Determining single nucleotide 3D coordinates

A key feature of a system for querying genomes in space is its capacity to directly access the 3D coordinates of any nucleotide. However, 3D genome structures are often modeled with (sparse) discrete sets of points corresponding to enzyme cut sites. In that case, it is useful to directly access the closest cut site (in each strand direction) of a model.

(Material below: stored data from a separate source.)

(** X11. On the table as built, a ball touches at most one bumper in a
    tick: one [update] leaves the score as it was or raises it by the
    value of a single bumper, 150 or 250. *)
Theorem one_bumper_per_update :
  forall (g : Game.t) (keys : Key -> bool) (dt : R),
    bumpers g = _create_bumpers ->
    let s' := score (state_of (update keys dt g)) in
    s' = score g \/ s' = (score g + 150)%Z \/ s' = (score g + 250)%Z.
Proof.
  intros g keys dt HB. cbv zeta.
  destruct (ball g) as [b|] eqn:Hb.
  - rewrite (update_eval keys dt g b Hb).
    set (g1 := with_ball _ _).
    assert (S1 : score g1 = score g) by reflexivity.
    assert (B1 : bumpers g1 = _create_bumpers) by exact HB.
    assert (Hb1 : ball g1 = Some (Ball.update b dt)) by reflexivity.
    unfold bind, _handle_collisions. rewrite Hb1. unfold bind.
    pose proof (flipper_pass_keeps_score_aux g1) as HF.
    destruct (flipper_pass g1) as [[] g2|e g2] eqn:Hfp; cbn in HF.
    + destruct HF as (S2 & B2 & (b2 & Hb2)); [congruence|].
      unfold bumper_pass.
      replace (bumpers g2) with _create_bumpers by congruence.
      pose proof (bumper_loop_one_hit _ created_bumpers_spread g2 b2 Hb2)
        as Hone. cbv zeta in Hone.
      assert (Hdrain : forall g3, score (state_of (drain g3)) = score g3).
      { intros g3. unfold drain. destruct (ball g3); [|reflexivity].
        destruct (Rgtb _ _); reflexivity. }
      assert (Hfin : score
                       (state_of
                          match for_each _create_bumpers bumper_step g2 with
                          | Ok _ g' => drain g'
                          | Raise e g' => Raise e g'
                          end)
                     = score (state_of
                                (for_each _create_bumpers bumper_step g2))).
      { destruct (for_each _create_bumpers bumper_step g2) as [[] g3|e g3];
          [apply Hdrain | reflexivity]. }
      rewrite Hfin.
      assert (Hs2 : score g2 = score g) by congruence.
      destruct Hone as [H|(c & Hin & H)]; [left; congruence|].
      right. rewrite H, Hs2.
      destruct (created_bumper_values c Hin) as [-> | ->]; auto.
    + destruct HF as (S2 & _); [congruence|]. cbn. left. congruence.
  - unfold update. cbn [ball with_flippers]. rewrite Hb. left. reflexivity.
Qed.

Lemma one_bumper_per_update_witness :
  let s' := score (state_of (update no_keys (1 / 60) init)) in
  s' = score init \/ s' = (score init + 150)%Z \/ s' = (score init + 250)%Z.
Proof.
  exact (one_bumper_per_update init no_keys (1 / 60) eq_refl).
Defined.

(** ** Speeds and step sizes *)

(** X12. Wall handling never makes the ball faster: neither velocity
    component grows in magnitude, and [Ball.update] leaves the horizontal
    speed as it was or smaller. *)
Theorem walls_never_speed_up :
  forall (b : Ball.t) (dt : R),
    Rabs (Vector2.x (Ball.velocity (Ball._handle_walls b)))
    <= Rabs (Vector2.x (Ball.velocity b))
    /\ Rabs (Vector2.y (Ball.velocity (Ball._handle_walls b)))
       <= Rabs (Vector2.y (Ball.velocity b))
    /\ Rabs (Vector2.x (Ball.velocity (Ball.update b dt)))
       <= Rabs (Vector2.x (Ball.velocity b)).
Proof.
  assert (Hdamp : forall v, Rabs (Rabs v * 0.92) <= Rabs v
                            /\ Rabs (- Rabs v * 0.92) <= Rabs v).
  { intros v. pose proof (Rabs_pos v) as Hp. split.
    - rewrite Rabs_pos_eq by lra. lra.
    - rewrite Rabs_left1 by lra. lra. }
  assert (Hw : forall b,
             Rabs (Vector2.x (Ball.velocity (Ball._handle_walls b)))
             <= Rabs (Vector2.x (Ball.velocity b))
             /\ Rabs (Vector2.y (Ball.velocity (Ball._handle_walls b)))
                <= Rabs (Vector2.y (Ball.velocity b))).
  { intros [i [px py] [vx vy]].
    destruct (Hdamp vx) as [Hx1 Hx2]. destruct (Hdamp vy) as [Hy1 _].
    destruct (Hdamp (Rabs vx * 0.92)) as [_ Hxx].
    pose proof (Rabs_pos vx). pose proof (Rabs_pos vy).
    walls.
    destruct (Rltb (px - 12) 20); walls;
      (destruct (Rgtb _ (800 - 20)); walls);
      (destruct (Rltb (py - 12) 20); walls);
      split; lra. }
  intros b dt. destruct (Hw b) as [Hx Hy].
  split; [exact Hx|]. split; [exact Hy|].
  unfold Ball.update. destruct (Hw (Ball.integrate b dt)) as [Hx' _].
  exact Hx'.
Qed.

(** X13. Splitting a tick in two changes nothing about the velocity or
    the horizontal position the integration step gives, but the single
    long step puts the ball lower (larger y) by [GRAVITY * d1 * d2]. *)
Theorem integrate_split :
  forall (b : Ball.t) (d1 d2 : R),
    let two := Ball.integrate (Ball.integrate b d1) d2 in
    let one := Ball.integrate b (d1 + d2) in
    Ball.velocity one = Ball.velocity two
    /\ Vector2.x (Ball.position one) = Vector2.x (Ball.position two)
    /\ Vector2.y (Ball.position one)
       = Vector2.y (Ball.position two) + GRAVITY * d1 * d2.
Proof.
  intros [i [px py] [vx vy]] d1 d2. cbv zeta. unfold Ball.integrate. cbn.
  repeat split.
  - apply vec_eq; cbn; ring.
  - ring.
  - ring.
Qed.

Lemma isclose_near a tg :
  in_range a -> in_range tg ->
  isclose a tg 1e-3 = true -> Rabs (tg - a) <= 1e-3.
Proof.
  unfold in_range, FLIPPER_REST_ANGLE, FLIPPER_ANGLE, radians.
  intros Ha Ht. pose proof PI_gt_3 as Hpi3. pose proof PI_4 as Hpi4.
  assert (Hsmall : forall v, -22 * PI / 180 <= v <= 25 * PI / 180 ->
                             Rabs (1e-9 * v) <= 1e-3).
  { intros v Hv. apply Rabs_le. lra. }
  unfold isclose. destruct (Req_dec_T a tg) as [->|_].
  - intros _. replace (tg - tg) with 0 by ring. rewrite Rabs_R0. lra.
  - intros Hc. apply orb_true_iff in Hc as [Hc|Hc];
      [apply orb_true_iff in Hc as [Hc|Hc]|]; apply Rleb_true in Hc.
    + pose proof (Hsmall tg Ht). lra.
    + pose proof (Hsmall a Ha). lra.
    + exact Hc.
Qed.

(** X14. In one update a flipper between its two end angles turns by at
    most [FLIPPER_SPEED * dt], or by at most 1e-3 when it snaps onto the
    target. *)
Theorem update_step_bounded :
  forall (f : Flipper.t) (dt : R),
    0 <= dt ->
    in_range (Flipper.angle f) ->
    Rabs (Flipper.angle (Flipper.update f dt) - Flipper.angle f)
    <= Rmax (FLIPPER_SPEED * dt) 1e-3.
Proof.
  intros f dt Hdt Hin.
  pose proof speed_pos as Hs.
  assert (Hstep : 0 <= FLIPPER_SPEED * dt) by (apply Rmult_le_pos; lra).
  pose proof (Rmax_l (FLIPPER_SPEED * dt) 1e-3) as Hl.
  pose proof (Rmax_r (FLIPPER_SPEED * dt) 1e-3) as Hr.
  pose proof (target_in_range f) as Ht.
  unfold Flipper.update.
  set (tg := Flipper.target_of f) in *. set (a := Flipper.angle f) in *.
  destruct (isclose a tg 1e-3) eqn:Ec.
  - unfold Flipper.with_angle. cbn [Flipper.angle].
    pose proof (isclose_near a tg Hin Ht Ec). lra.
  - destruct (Rgtb tg a) eqn:Ed;
      [apply Rgtb_true in Ed | apply Rgtb_false in Ed].
    + assert (E1 : Rgtb 1 0 = true) by (apply Rgtb_true; lra).
      assert (E2 : Rltb 1 0 = false) by (apply Rltb_false; lra).
      rewrite E1, E2. cbn [andb orb].
      destruct (Rgtb (a + 1 * FLIPPER_SPEED * dt) tg) eqn:Eo;
        [apply Rgtb_true in Eo | apply Rgtb_false in Eo];
        unfold Flipper.with_angle; cbn [orb andb Flipper.angle];
        rewrite Rabs_pos_eq by lra; lra.
    + assert (E1 : Rgtb (-1) 0 = false) by (apply Rgtb_false; lra).
      assert (E2 : Rltb (-1) 0 = true) by (apply Rltb_true; lra).
      rewrite E1, E2. cbn [andb orb].
      destruct (Rltb (a + -1 * FLIPPER_SPEED * dt) tg) eqn:Eo;
        [apply Rltb_true in Eo | apply Rltb_false in Eo];
        unfold Flipper.with_angle; cbn [orb andb Flipper.angle];
        rewrite Rabs_left1 by lra; lra.
Qed.

Lemma update_step_bounded_witness :
  Rabs (Flipper.angle (Flipper.update (right_flipper init) (1 / 60))
        - Flipper.angle (right_flipper init))
  <= Rmax (FLIPPER_SPEED * (1 / 60)) 1e-3.
Proof.
  apply update_step_bounded.
  - lra.
  - unfold in_range; cbn. generalize rest_lt_active; lra.
Defined.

This information is accessible with a web query to http://1kgenome.exascale.info/chr_pos?chrid=<chr>&bp=<index>&m=<mode>, where

<chr>
is the chromosome number and
<index>
is the sequence index of the nucleotide. The variable
<mode>
should be set at ‘normal’ to query the GM06990 cell data or ‘leukemia’ to query the leukemia cell data (N.B.: these key words are subject to change for more precise acronyms with the addition of new cell types). This argument can be simply ignored if the user wishes to query the K562 data. The query returns an array of triplets indicating the 3D coordinate of the closest interpolation points.

3D genome Web visualization interface

Web users can access and visualize data stored in our servers via a GUI accessible at http://3dgb.cs.mcgill.ca/. Our client, based on dynamic Javascript, mostly allows the user to navigate through the 3D structure in real-time, fetching genomic data as well as high-resolution 3D meshes representing the DNA backbone from the server. It runs on most common web browsers (Firefox and Chrome). This contrasts with previous viewers that were implemented as standalone applications for specific operating systems. The source code of our browser is freely available at https://github.com/mavlyutovrus/3d_genome_browser.

Before starting to explore 3D genome structures, the users must select a model. The front page of

3DGB
allows users to select which model they wish to use. Currently, three complete 3D data sets have been implemented in the database. The first is a simulation of the complete diploid human genome by Asbury et al. (11), while the second and third ones are recent reconstruction of individual chromosomes by Trieu and Cheng (9) for normal B-cells (GM06990) and acute lymphoblastic leukemia cells, respectively. New models will be added to the database as they appear in the literature.

Once a model is selected, users access a search engine that enables them to directly request specific genomic locations (i.e. chromosome number and position), target genes or arbitrary spatial coordinates. Queries re-direct the users to a 3D structure viewer pointing at the desired location. From there, they can explore and navigate the genome structure in real-time. The web client downloads all genomic and structural data in the neighborhood of the query location. More data are dynamically loaded when the user travels in the 3D space. This allows a smooth exploration of the 3D genome structure on any computing device. A screenshot of the 3D genome browser is presented in Figure 2.

Figure 2.

Sample screenshot of

3DGB
.

Figure 2.

Sample screenshot of

3DGB
.

Web tools

The viewer implements multiple features allowing its users to access and visualize Human genome data stored in the database. At the core of

3DGB
resides our ability to define and query a 3D neighborhood, and thus to identify potential spatial relationship between genomic elements. In our viewer, a cursor of points at the center of a box representing a neighborhood to be explored. This neighborhood is represented by the red box in Figure 2. The size of the box is adjustable (by scrolling up or down), allowing the users to tune the range of spatial relationships. Once a volume has been selected (directly from a query or following an exploration of the genome structure), the user can retrieve and download the list of all SNPs located within that box, or use hyperlinks to directly access detailed information stored on the NCBI databases (27) for each individual SNP. In addition, it is also possible to access the list of all genes present in the query cell.

Alternatively, the users can switch to a linear mode. In that case, the neighborhood of the query position is defined as a sequence interval. It is equivalent to the viewing frame used in classical (i.e. one dimensional) genome browsers. This mode also allows the users to retrieve all SNPs present in this one-dimensional neighborhood.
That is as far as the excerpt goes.